Экстаз, таким образом, действительно, как на том и настаивает М. Элиаде, оказывается отличительной чертой шамана: только он осуществляет дистанционную коммуникацию, совершая путешествие в мир духов, в то время как другие специалисты (жрец, экзорцист и оракул, одержимый духом) реализуют лишь одну из партий в диалоге. Однако в этом случае придется признать, что и одержимость (как “принятие роли” партнера, см. [Сиикала 1978, с. 56-64]) нельзя считать чем-то чуждым шаманскому комплексу, поскольку само противопоставление “экстаз/одержимость” снимается внутри структуры двусторонней коммуникации… Возможно, именно потому что шаман осуществляет связь и “от людей к духам”, и “от духов к людям”, он оказывается универсальным медиатором, совмещая в себе черты жреца, лекаря-экзорциста, оракула-прорицателя и даже жертвы, одержимой духами (последнее наиболее четко проявляется в шаманских посвящениях).
Итак, в нашей, ориентированной на письменность культуре (а все мы, в общем-то, принадлежим именно к ней) существует отчетливое представление, что передавать и получать сообщение можно с помощью специальных, часто искусственно созданных устройств, но зато менее отчетливо осознается то воздействие, которое оказывают эти сообщения.
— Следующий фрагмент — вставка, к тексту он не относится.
(* ===== verification/Random.v ===== *)
(** The pseudo-random generator of [runtime/random.c]: George Marsaglia's KISS
    generator over three thread-local 32-bit components and a carry. *)
From S2P Require Import Prelude.

(** The thread-local variables [rx_], [ry_], [rz_] and [rc_]. *)
Record rng := Rng { rx_ : Z; ry_ : Z; rz_ : Z; rc_ : Z }.

(** The multiplier of the multiply-with-carry component. *)
Definition MWC_MUL : Z := 698769069.

(** One xorshift round of the [ry_] component, each assignment truncated to
    [uint32_t]. *)
Definition xorshift (ry : Z) : Z :=
  let ry := Z.lxor ry (u32 (Z.shiftl ry 13)) in
  let ry := Z.lxor ry (Z.shiftr ry 17) in
  Z.lxor ry (u32 (Z.shiftl ry 5)).

Definition nbd_rand (s : rng) : Z * rng :=
  let rx := u32 (69069 * rx_ s + 12345) in
  let ry := xorshift (ry_ s) in
  let t := u64 (rz_ s * MWC_MUL + rc_ s) in
  let r := u64 (u32 (rx + ry) + t) in
  (r, Rng rx ry (u32 t) (u32 (Z.shiftr t 32))).

(** [memcpy] of four bytes into a [uint32_t] on a little-endian machine. *)
Definition load_le32 (bs : list Z) : Z :=
  match bs with
  | b0 :: b1 :: b2 :: b3 :: _ => b0 + Z.shiftl b1 8 + Z.shiftl b2 16 + Z.shiftl b3 24
  | _ => 0
  end.

(** [rnd_thread_init] once [n = read(fd, buf, 16)] returned the bytes [buf]:
    [None] is the [exit(1)] of a short read. *)
Definition rnd_thread_init (buf : list Z) : option rng :=
  if negb (Nat.eqb (length buf) 16) then None
  else
    let x := load_le32 (drop 0 buf) in
    let y := load_le32 (drop 4 buf) in
    let z := load_le32 (drop 8 buf) in
    let c := load_le32 (drop 12 buf) in
    Some (Rng x y z z).

(** The invariant of the generator's state: every component fits in 32 bits and
    the xorshift component is not stuck at zero. *)
Definition rng_ok (s : rng) : Prop :=
  in_u32 (rx_ s) /\ in_u32 (ry_ s) /\ in_u32 (rz_ s) /\ in_u32 (rc_ s) /\ ry_ s <> 0.

Lemma lxor_u32 a b : in_u32 a -> in_u32 b -> in_u32 (Z.lxor a b).
Proof.
  intros Ha Hb. assert (0 <= Z.lxor a b) by (apply Z.lxor_nonneg; lia).
  split; [done|]. destruct (Z.eq_dec (Z.lxor a b) 0) as [->|]; [lia|].
  apply Z.log2_lt_pow2; [lia|]. pose proof (Z.log2_lxor a b ltac:(lia) ltac:(lia)).
  destruct (Z.eq_dec a 0) as [->|]; [|destruct (Z.eq_dec b 0) as [->|]].
  - rewrite Z.lxor_0_l in *. apply Z.log2_lt_pow2; lia.
  - rewrite Z.lxor_0_r in *. apply Z.log2_lt_pow2; lia.
  - pose proof (proj1 (Z.log2_lt_pow2 a 32 ltac:(lia)) ltac:(lia)).
    pose proof (proj1 (Z.log2_lt_pow2 b 32 ltac:(lia)) ltac:(lia)). lia.
Qed.

Lemma shiftr_u32 a k : in_u32 a -> 0 <= k -> in_u32 (Z.shiftr a k).
Proof.
  intros Ha Hk. rewrite Z.shiftr_div_pow2 by lia.
  pose proof (Z.pow_pos_nonneg 2 k ltac:(lia) Hk). split; [apply Z.div_pos; lia|].
  apply Z.div_lt_upper_bound; [lia|]. nia.
Qed.

(** A word that equals its own left shift (truncated) is zero: its lowest set
    bit would have to come from a lower one. *)
Lemma shiftl_fixpoint a k : in_u32 a -> 0 < k -> a = u32 (Z.shiftl a k) -> a = 0.
Proof.
  intros Ha Hk E. apply Z.bits_inj'. intros i Hi. rewrite Z.testbit_0_l.
  induction i as [i IH] using (well_founded_induction (Z.lt_wf 0)).
  rewrite E. unfold u32. destruct (Z.lt_ge_cases i 32).
  - rewrite Z.mod_pow2_bits_low, Z.shiftl_spec by lia.
    destruct (Z.lt_ge_cases (i - k) 0); [by apply Z.testbit_neg_r|]. apply IH; lia.
  - by apply Z.mod_pow2_bits_high.
Qed.

Lemma xorshift_ok y : in_u32 y -> y <> 0 -> in_u32 (xorshift y) /\ xorshift y <> 0.
Proof.
  intros Hy Hnz. unfold xorshift.
  assert (H1 : forall a k, in_u32 a -> a <> 0 -> 0 < k ->
             in_u32 (Z.lxor a (u32 (Z.shiftl a k))) /\ Z.lxor a (u32 (Z.shiftl a k)) <> 0).
  { intros a k Ha Ha0 Hk. split; [by apply lxor_u32, u32_range|].
    intros E%Z.lxor_eq. apply Ha0. by eapply shiftl_fixpoint. }
  assert (H2 : forall a, in_u32 a -> a <> 0 ->
             in_u32 (Z.lxor a (Z.shiftr a 17)) /\ Z.lxor a (Z.shiftr a 17) <> 0).
  { intros a Ha Ha0. split; [apply lxor_u32; [done|]; apply shiftr_u32; lia|].
    intros E%Z.lxor_eq. rewrite Z.shiftr_div_pow2 in E by lia. zlia. }
  destruct (H1 y 13) as [Ha Ha0]; [done..|lia|]. destruct (H2 _ Ha Ha0) as [Hb Hb0].
  apply H1; [done..|lia].
Qed.

(** C39: [nbd_rand] keeps the generator's state well formed (every component a
    32-bit word, the xorshift component never stuck at zero), returns a 64-bit
    word, and its multiply-with-carry component loses no bit: the new component
    and the new carry reassemble to exactly [698769069 * rz + rc]. *)
Theorem nbd_rand_ok (s : rng) :
  rng_ok s ->
  let '(r, s') := nbd_rand s in
  in_u64 r /\ rng_ok s' /\ rz_ s' + 2 ^ 32 * rc_ s' = MWC_MUL * rz_ s + rc_ s.
Proof.
  intros (Hx & Hy & Hz & Hc & H0). unfold nbd_rand, rng_ok; simpl.
  destruct (xorshift_ok (ry_ s)) as [Hy' H0']; [done..|]. unfold MWC_MUL.
  split_and!; try apply u64_range; try apply u32_range; try lia.
  rewrite u64_small by lia. rewrite Z.shiftr_div_pow2 by lia. zlia.
Qed.

Example nbd_rand_ok_witness :
  let '(r, s') := nbd_rand (Rng 1 2 3 4) in
  in_u64 r /\ rng_ok s' /\ rz_ s' + 2 ^ 32 * rc_ s' = MWC_MUL * 3 + 4.
Proof. apply (nbd_rand_ok (Rng 1 2 3 4)). unfold rng_ok; simpl. lia. Defined.

(** The carry component is seeded with the same four bytes as the [rz_]
    component, whatever the last four bytes read from [/dev/urandom] are: those
    bytes never reach the generator's state. *)
Theorem rnd_thread_init_ignores_c (buf c c' : list Z) :
  length buf = 12%nat -> length c = 4%nat -> length c' = 4%nat ->
  rnd_thread_init (buf ++ c) = rnd_thread_init (buf ++ c') /\
  match rnd_thread_init (buf ++ c) with
  | Some s => rc_ s = rz_ s
  | None => False
  end.
Proof.
  intros Hb Hc Hc'. unfold rnd_thread_init. rewrite !length_app, Hb, Hc, Hc'. simpl.
  do 12 (destruct buf as [|? buf]; [done|]). destruct buf; [|done]. done.
Qed.

Example rnd_thread_init_ignores_c_witness :
  rnd_thread_init (repeat 7 12 ++ [1; 2; 3; 4]) = rnd_thread_init (repeat 7 12 ++ [5; 6; 7; 8]) /\
  match rnd_thread_init (repeat 7 12 ++ [1; 2; 3; 4]) with
  | Some s => rc_ s = rz_ s
  | None => False
  end.
Proof. apply rnd_thread_init_ignores_c; reflexivity. Defined.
В устных культурах, где не проводится строгой границы между визуальными, акустическими, вещными и т.д. средствами кодирования информации, напротив, имеет место острая реакция на прагматическую сторону коммуникативных процессов, на их побуждающий на ответ эффект. Если разделенные во времени и пространстве носители письменной культуры, стремясь преодолеть эти разрывы при помощи изобретения все новых и новых технических средств, зачастую оказываются в ситуации, когда развитие косвенных форм коммуникации препятствует непосредственному общению даже в тех случаях, когда между коммуникантами нет никаких разрывов, то в устных культурах преодоление пространственно-временных разрывов происходит по модели межличностной коммуникации и потому любая, в том числе и не знаковая, реальность воспринимается как реплика, несущая ожидания своего отправителя.
“Обычно знаки замещают означаемые объекты только до известной степени; но если по тем или иным причинам интерес в самих объектах не может быть удовлетворен, то место объектов все больше и больше начинают занимать знаки. Такое движение очевидно уже в эстетических знаках, но интерпретатор не смешивает по-настоящему знак с объектом, который знак означает: описанный или нарисованный человек может, разумеется, быть назван человеком, но при этом более или менее четко осознается статус знака – это только нарисованный или описанный человек. При использовании сигналов в магии различие проводится менее четко; действия со знаковым средством заменяют действие с трудно уловимым объектом. При некоторых же разновидностях безумия различие между десигнатом и денотатом исчезает вовсе: мучительно-беспокойный мир реально существующего отодвигается в сторону, и неудовлетворенные интересы получают, насколько это возможно, удовлетворение в сфере знаков” [Моррис 1983, с. 73].